Classifying Satellite Imagery using Planet API and Neural Networks

Capstone Project - General Assembly Data Science Immersive

Cameron Bronstein

If there are problems loading notebooks, copy the github url for each notebook into this Jupyter notebook viewer.

Executive Summary

This project is a multi-label computer vision classification problem. I used machine learning to classify satellite images of the amazon into varying weather and land-use categories. Modeling included building a convolutional neural network to train and process a dataset that included a 20 GB, 40,000 image training dataset and 30 GB - 60,000 image test dataset.

Sections (skip to...):

Problem Statement

With several global leaders in satellite imagery now emerging and machine learning technology growing more advanced, earth imagery is entering a new and exciting period. I am particularly interest in leveraging remote sensing for monitoring earth's ecosytems, and using new satellite imagery technology for conservation purposes is increasingly pressing.

For this project, I built a neural network to tackle a multi-label classification problem.

Gathering the Data

The data for this project is from this 2017 Kaggle competition, sponsored by Planet: Planet: Understanding the Amazon from Space.

However, to demonstrate generating my own images with Planet's API, I constructed a pipeline to pull and download geotiff files given an area of interest (AOI). This was an exciting aspect of the project as I thoroughly enjoy data pipeline engineering tasks, and exploring the functionality of new APIs.

Given time constraints, I decided to move forward with the Kaggle Dataset. However, with increased permissions (i.e. access to data outside of Planet's free Open California imagery), it is highly feasible to use the Planet API to create more data for the sake of this project.

From Kaggle Dataet

This was my first forray into a more serious big-data project. The dataset included a ~20 GB training dataset (40,000 labeled images) and ~30 GB test dataset (unlabled images to be submitted and scored on competition website). Each image is approximately 525 KB.

The images come from Planet's Planetscope Satellites and are 3 M resolution. Included are Analytic Geotiff and Visual JPEG formats - cropped to 256 x 256 pixels. The Geotiffs contain four color bands (Red, Green, Blue, Near Infrared), while the JPEGs are correct into a 3 band visual product.

Exploratory Data Analysis

EDA mainly included understanding the distributions of varrying label classes and generating images from the provided geotiff files. Plotting geotiffs requires altering their RGB-IFR values to create a better visual product. The tiffs are originally in a format generated from "what the satellite sees".

There were also varying hurdles to overcome the enormaty of the dataset when preparing the images for modeling (due to RAM limits on my local machine). Geotiffs can be converted to numeric array (necessary for processing by the neural network) through a library called rasterio.

I wrote a custom function that achieves this, however, significant RAM is needed to achieve this on a single machine.

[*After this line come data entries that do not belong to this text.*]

(** ** Outcomes of C++ code

    A C++ function returns a value, throws one of the exception classes of
    utils/exception.h or of the standard library ([std_exception]), or runs into
    behaviour the language leaves undefined
    (a shift by a negative amount or by the width of the type or more, an
    integer division by zero, an access past the end of a [std::vector], an
    overflow of a signed type). [OutOfFuel] is no behaviour of the program: it
    is the value of a bounded loop whose bound was too small, and the theorems
    about loops show that it is not reached. *)
Inductive exn :=
  | config_error | math_error | not_implemented_error | not_available_error
  | type_error | serialize_error | deserialize_error | openfhe_error
  | std_exception.

Inductive outcome (A : Type) :=
  | Ok (a : A)
  | Throw (e : exn)
  | UB
  | OutOfFuel.
Arguments Ok {A} a.
Arguments Throw {A} e.
Arguments UB {A}.
Arguments OutOfFuel {A}.

#[global] Instance exn_eq_dec : EqDecision exn.
Proof. solve_decision. Defined.

#[global] Instance outcome_ret : MRet outcome := fun A a => Ok a.
#[global] Instance outcome_bind : MBind outcome := fun A B f m =>
  match m with
  | Ok a => f a
  | Throw e => Throw e
  | UB => UB
  | OutOfFuel => OutOfFuel
  end.

(** [returns m Q]: the code of [m] terminates normally, with a value in [Q]. *)
Definition returns {A} (m : outcome A) (Q : A -> Prop) : Prop :=
  match m with Ok a => Q a | _ => False end.

(** [for (i = lo; i < lo + n; i++) s = body(i, s)] *)
Fixpoint for_n {S} (n : nat) (lo : nat) (body : nat -> S -> outcome S) (s : S)
    : outcome S :=
  match n with
  | O => Ok s
  | S n' => s' ← body lo s; for_n n' (Datatypes.S lo) body s'
  end.

(** [for (i = lo; i < hi; i++) s = body(i, s)] *)
Definition for_range {S} (lo hi : nat) (body : nat -> S -> outcome S) (s : S)
    : outcome S :=
  for_n (hi - lo) lo body s.

(** [v\[i\]] of a [std::vector]: unchecked, undefined past the end. *)
Definition vget {A} (v : list A) (i : nat) : outcome A :=
  match v !! i with Some x => Ok x | None => UB end.

(** [v\[i\] = x] *)
Definition vset {A} (v : list A) (i : nat) (x : A) : outcome (list A) :=
  if (i <? length v)%nat then Ok (<[i := x]> v) else UB.

(** A loop over the elements of one vector, in index order. *)
Fixpoint vmapM {A B} (f : A -> outcome B) (v : list A) : outcome (list B) :=
  match v with
  | [] => Ok []
  | x :: v' => y ← f x; ys ← vmapM f v'; Ok (y :: ys)
  end.

(** A loop over two vectors of the same length, in index order. *)
Fixpoint vzipM {A B C} (f : A -> B -> outcome C) (v : list A) (u : list B)
    : outcome (list C) :=
  match v, u with
  | x :: v', y :: u' => z ← f x y; zs ← vzipM f v' u'; Ok (z :: zs)
  | [], _ => Ok []
  | _ :: _, [] => UB
  end.

(** Congruence modulo [q]. *)
Record eqmod (q a b : Z) : Prop := eqmod_intro { eqmod_elim : a mod q = b mod q }.
Declare Scope fhe_scope.
Delimit Scope fhe_scope with fhe.
Notation "a '==[' q ']' b" := (eqmod q a b)
  (at level 70, no associativity, format "a  ==[ q ]  b") : fhe_scope.
Open Scope fhe_scope.

(** ** Tactics and hints of the development *)

Create HintDb fhe.

(** Turns the boolean tests of the code into propositions. *)
Ltac bool_cases :=
  repeat match goal with
  | H : context [Z.ltb ?a ?b] |- _ => destruct (Z.ltb_spec a b)
  | H : context [Z.leb ?a ?b] |- _ => destruct (Z.leb_spec a b)
  | H : context [Z.eqb ?a ?b] |- _ => destruct (Z.eqb_spec a b)
  | H : context [Z.gtb ?a ?b] |- _ => rewrite Z.gtb_ltb in H
  | H : context [Z.geb ?a ?b] |- _ => rewrite Z.geb_leb in H
  | |- context [Z.gtb ?a ?b] => rewrite (Z.gtb_ltb a b)
  | |- context [Z.geb ?a ?b] => rewrite (Z.geb_leb a b)
  | |- context [Z.ltb ?a ?b] => destruct (Z.ltb_spec a b)
  | |- context [Z.leb ?a ?b] => destruct (Z.leb_spec a b)
  | |- context [Z.eqb ?a ?b] => destruct (Z.eqb_spec a b)
  end; simpl andb in *; simpl orb in *; simpl negb in *; cbv iota in *.

(** ** Reasoning about outcomes *)

Lemma bind_Ok {A B} (a : A) (f : A -> outcome B) : (Ok a ≫= f) = f a.
Proof. reflexivity. Qed.

Lemma bind_assoc {A B C} (m : outcome A) (f : A -> outcome B) (g : B -> outcome C) :
  ((m ≫= f) ≫= g) = (m ≫= (fun a => f a ≫= g)).
Proof. by destruct m. Qed.

Lemma returns_Ok {A} (m : outcome A) (Q : A -> Prop) :
  returns m Q <-> exists a, m = Ok a /\ Q a.
Proof. destruct m; simpl; naive_solver. Qed.

Lemma returns_bind {A B} (m : outcome A) (f : A -> outcome B) (P : A -> Prop)
    (Q : B -> Prop) :
  returns m P -> (forall a, P a -> returns (f a) Q) -> returns (m ≫= f) Q.
Proof. destruct m; simpl; naive_solver. Qed.

Lemma returns_mono {A} (m : outcome A) (P Q : A -> Prop) :
  returns m P -> (forall a, P a -> Q a) -> returns m Q.
Proof. destruct m; simpl; naive_solver. Qed.

(** The rule for counted loops: an invariant indexed by the loop counter. *)
Lemma for_n_inv {S} (I : nat -> S -> Prop) n lo body (s : S) :
  I lo s ->
  (forall i s, (lo <= i < lo + n)%nat -> I i s ->
     returns (body i s) (I (Datatypes.S i))) ->
  returns (for_n n lo body s) (I (lo + n)%nat).
Proof.
  revert lo s. induction n as [|n IH]; intros lo s H0 Hstep; simpl.
  - by rewrite Nat.add_0_r.
  - eapply returns_bind; [apply Hstep; [lia | done]|].
    intros s' Hs'. rewrite <- Nat.add_succ_comm.
    apply IH; [done|]. intros. apply Hstep; [lia | done].
Qed.

(** The last turn of a counted loop. *)
Lemma for_n_snoc {S} (body : nat -> S -> outcome S) n lo s (P Q : S -> Prop) :
  returns (for_n n lo body s) P ->
  (forall s, P s -> returns (body (lo + n)%nat s) Q) ->
  returns (for_n (Datatypes.S n) lo body s) Q.
Proof.
  revert lo s. induction n as [|n IH]; intros lo s H1 H2.
  - simpl in *. rewrite Nat.add_0_r in H2. specialize (H2 s H1). by destruct (body lo s).
  - cbn [for_n] in H1 |- *. destruct (body lo s); simpl in *; try done.
    apply (IH (Datatypes.S lo) a H1). intros s' Hs'. rewrite <- Nat.add_succ_comm in H2. by apply H2.
Qed.

Lemma for_range_inv {S} (I : nat -> S -> Prop) lo hi body (s : S) :
  (lo <= hi)%nat ->
  I lo s ->
  (forall i s, (lo <= i < hi)%nat -> I i s ->
     returns (body i s) (I (Datatypes.S i))) ->
  returns (for_range lo hi body s) (I hi).
Proof.
  intros Hle H0 Hstep. unfold for_range.
  replace hi with (lo + (hi - lo))%nat at 2 by lia.
  apply for_n_inv; [done|]. intros. apply Hstep; [lia | done].
Qed.

Lemma vget_Some {A} (v : list A) i x : v !! i = Some x -> vget v i = Ok x.
Proof. unfold vget. by intros ->. Qed.

Lemma vset_lt {A} (v : list A) i x :
  (i < length v)%nat -> vset v i x = Ok (<[i := x]> v).
Proof. unfold vset. intros H. by rewrite (proj2 (Nat.ltb_lt _ _) H). Qed.

Lemma vmapM_Ok {A B} (f : A -> outcome B) (g : A -> B) (v : list A) :
  Forall (fun x => f x = Ok (g x)) v -> vmapM f v = Ok (map g v).
Proof. induction 1 as [|x v Hx _ IH]; simpl; [done|]. by rewrite Hx, IH. Qed.

Lemma vzipM_Ok {A B C} (f : A -> B -> outcome C) (g : A -> B -> C) v u :
  length v = length u ->
  (forall i x y, v !! i = Some x -> u !! i = Some y -> f x y = Ok (g x y)) ->
  vzipM f v u = Ok (zip_with g v u).
Proof.
  revert u. induction v as [|x v IH]; intros [|y u] Hl Hf; simplify_eq/=; try done.
  rewrite (Hf O x y eq_refl eq_refl). simpl. rewrite IH; [done | done |].
  intros i a b Ha Hb. by apply (Hf (Datatypes.S i)).
Qed.

(** ** Congruences *)

#[export] Instance eqmod_equiv q : Equivalence (eqmod q).
Proof. split; red; intros; constructor; destruct_and?; repeat destruct select (eqmod _ _ _); congruence. Qed.

#[export] Instance eqmod_add q : Proper (eqmod q ==> eqmod q ==> eqmod q) Z.add.
Proof. intros a a' [Ha] b b' [Hb]. constructor. by rewrite Zplus_mod, Ha, Hb, <- Zplus_mod. Qed.

#[export] Instance eqmod_sub q : Proper (eqmod q ==> eqmod q ==> eqmod q) Z.sub.
Proof. intros a a' [Ha] b b' [Hb]. constructor. by rewrite Zminus_mod, Ha, Hb, <- Zminus_mod. Qed.

#[export] Instance eqmod_mul q : Proper (eqmod q ==> eqmod q ==> eqmod q) Z.mul.
Proof. intros a a' [Ha] b b' [Hb]. constructor. by rewrite Zmult_mod, Ha, Hb, <- Zmult_mod. Qed.

#[export] Instance eqmod_opp q : Proper (eqmod q ==> eqmod q) Z.opp.
Proof.
  intros a a' Ha. rewrite <- (Z.sub_0_l a), <- (Z.sub_0_l a'). by rewrite Ha.
Qed.

Lemma eqmod_mod q a : a mod q ==[q] a.
Proof. constructor. apply Zmod_mod. Qed.

Lemma eqmod_eq q a b : a = b -> a ==[q] b.
Proof. by intros ->. Qed.

Lemma eqmod_pow q a b n : a ==[q] b -> a ^ n ==[q] b ^ n.
Proof.
  intros H. destruct (Z.neg_nonneg_cases n) as [Hn|Hn].
  { by rewrite !Z.pow_neg_r. }
  revert n Hn. apply natlike_ind; [done|]. intros n Hn IH.
  rewrite !Z.pow_succ_r by done. by rewrite IH, H.
Qed.

Lemma eqmod_multiple q a k : a + k * q ==[q] a.
Proof. constructor. apply Z_mod_plus_full. Qed.

Lemma eqmod_0_divide q a : 0 < q -> a ==[q] 0 <-> (q | a).
Proof.
  intros Hq. rewrite <- Z.mod_divide by lia. split; [intros [H]|intros H; constructor];
  by rewrite H, ?Z.mod_0_l by lia.
Qed.

Lemma eqmod_divide q a b : 0 < q -> a ==[q] b <-> (q | a - b).
Proof.
  intros Hq. split; intros H.
  - apply eqmod_0_divide; [done|]. rewrite H. by rewrite Z.sub_diag.
  - replace a with (b + (a - b)) by lia. destruct H as [k ->].
    apply eqmod_multiple.
Qed.

(** Canonical representatives are determined by their class. *)
Lemma eqmod_small q a b : 0 <= a < q -> 0 <= b < q -> a ==[q] b -> a = b.
Proof. intros ?? [H]. by rewrite <- (Z.mod_small a q), <- (Z.mod_small b q). Qed.

Lemma eqmod_unique q a r : 0 <= r < q -> r ==[q] a -> r = a mod q.
Proof. intros ? [<-]. by rewrite Z.mod_small. Qed.

(** ** Integers *)

Lemma mod_range a q : 0 < q -> 0 <= a mod q < q.
Proof. apply Z.mod_pos_bound. Qed.

Lemma mod_sub_once x q : q <= x < 2 * q -> x - q = x mod q.
Proof. intros H. apply (Z.mod_unique x q 1); lia. Qed.

Lemma pow2_pos n : 0 <= n -> 0 < 2 ^ n.
Proof. intros. by apply Z.pow_pos_nonneg. Qed.

#[export] Hint Resolve mod_range pow2_pos : fhe.

Lemma div_range x d n : 0 < d -> 0 <= x < d * n -> 0 <= x / d < n.
Proof.
  intros Hd [H0 H1]. split; [by apply Z.div_pos|].
  by apply Z.div_lt_upper_bound.
Qed.

(** A bitwise or of numbers without a common bit is their sum. *)
Lemma lor_disjoint a b n : 0 <= n -> 0 <= b < 2 ^ n -> Z.lor (a * 2 ^ n) b = a * 2 ^ n + b.
Proof.
  intros Hn Hb. symmetry. rewrite <- Z.shiftl_mul_pow2 by done.
  rewrite Z.add_nocarry_lxor; [apply Z.lxor_lor |]; apply Z.bits_inj_iff'; intros i Hi;
    rewrite Z.land_spec, Z.shiftl_spec, Z.testbit_0_l by done;
    (destruct (Z.lt_ge_cases i n);
     [by rewrite (Z.testbit_neg_r a) by lia |]);
    rewrite <- (Z.mod_small b (2 ^ n)) by done;
    by rewrite Z.mod_pow2_bits_high, andb_false_r by lia.
Qed.

(** Primality of a small number, by trial division. *)
Definition prime_test (p : Z) : bool :=
  (1 <? p) && forallb (fun n => negb (p mod Z.of_nat n =? 0)) (seq 2 (Z.to_nat p - 2)).

Lemma prime_test_sound p : prime_test p = true -> Z.prime p.
Proof.
  unfold prime_test. rewrite andb_true_iff, forallb_forall, Z.ltb_lt.
  intros [Hp H]. split; [done|]. intros n Hn Hd.
  assert (negb (p mod Z.of_nat (Z.to_nat n) =? 0) = true) as Hx
    by (apply H, in_seq; lia).
  rewrite Z2Nat.id in Hx by lia. apply Z.mod_divide in Hd; [|lia].
  by rewrite Hd in Hx.
Qed.

Lemma returns_eq {A} (m : outcome A) (x : A) : returns m (fun a => a = x) <-> m = Ok x.
Proof. destruct m; simpl; naive_solver. Qed.

(** Loops with an exact description of the state at each turn. *)
Lemma for_range_exact {S} (I : nat -> S) lo hi body :
  (lo <= hi)%nat ->
  (forall i, (lo <= i < hi)%nat -> body i (I i) = Ok (I (Datatypes.S i))) ->
  for_range lo hi body (I lo) = Ok (I hi).
Proof.
  intros Hle Hstep. apply returns_eq.
  apply (for_range_inv (fun i s => s = I i) lo hi body (I lo)); [done..|].
  intros i s Hi ->. apply returns_eq. by apply Hstep.
Qed.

Moving to the Cloud with AWS

Once I realized the data size and RAM hurdles, I changed gears and moved the project to the cloud using Amazon Web Serves Deep Learning GPU. This gave me new experience using big data tools offered in the cloud, and requires maneuvering of Elastic Block Storage Volumes to accomodate for my large dataset.

However, I still faced memory limitations using the AWS servers, so I had to use Image Pre-Processing tools native to KERAS to prepare my dataset for modeling.

Image Preprocessing

Test-Time Augmentation (TTA)

I was introduced to ImageDataGenerator class in Keras Image Preprocessing. This allowed me to apply test-time augmentation (random flipping, rotating, zooming of training images) for better modeling approach.

The Image Data Generator pulls geotiff formatted images from SSD in batches, applies TTA, reads in the images and converts to numeric array, and runs them through the network. This greatly reduces memory load and allowed me to train the neural network and make pred on over 50 GB of images with on 7.5 GB RAM on AWS GPU server.

Modeling

I built a modeling pipeline that could accomodate for multiple models and cross validation. Unfortunately, bugs in the code prevented me from training the neural network on multiple cross validation folds (see Limitations and Future Steps section below).

I trained a small Convolutional Neural Network using resized training images (downsized to 3-band, 128 x 128 pixels due to memory limitations). Network architecture was as follows:

  • Batch Normalization on input
  • 32 filter convolutional layer + Max Pooling Layer
  • 64 filter convolution layer + Max Pooling Layers
  • Flatten output - 128 Node Densely Connected Layer
  • 17 Node output layer (representing 17 target label classes).

I had hope to train using deeper neural network (I set up functions for these models that could easily be passed into the code given higher computing power).

I trained my model over 25 epochs (20 epochs -- weights re-initialized -- 5 more epochs).

Results

I tracked Accuracy and F-Beta Score, but placed focused on F-Beta, as this is a more stringent classification metric compared to accuracy (especially for multi-label classification). F-beta is an average of Precision and Recall (Sensitivity) that includes a weighted penalty on false positives and false negatives, hence it's harsher scores compared to accuracy

Final F-Beta Score on the validation data was 0.843. Kaggle submission unlabeled dataset was similar (0.834), showing my model generalizes well on a broad range of unseen data.

My model is slightly underfit, which could be attributable to overly aggressive TTA or excessive regularization in the network (droupout of 0.5 at multiple layers).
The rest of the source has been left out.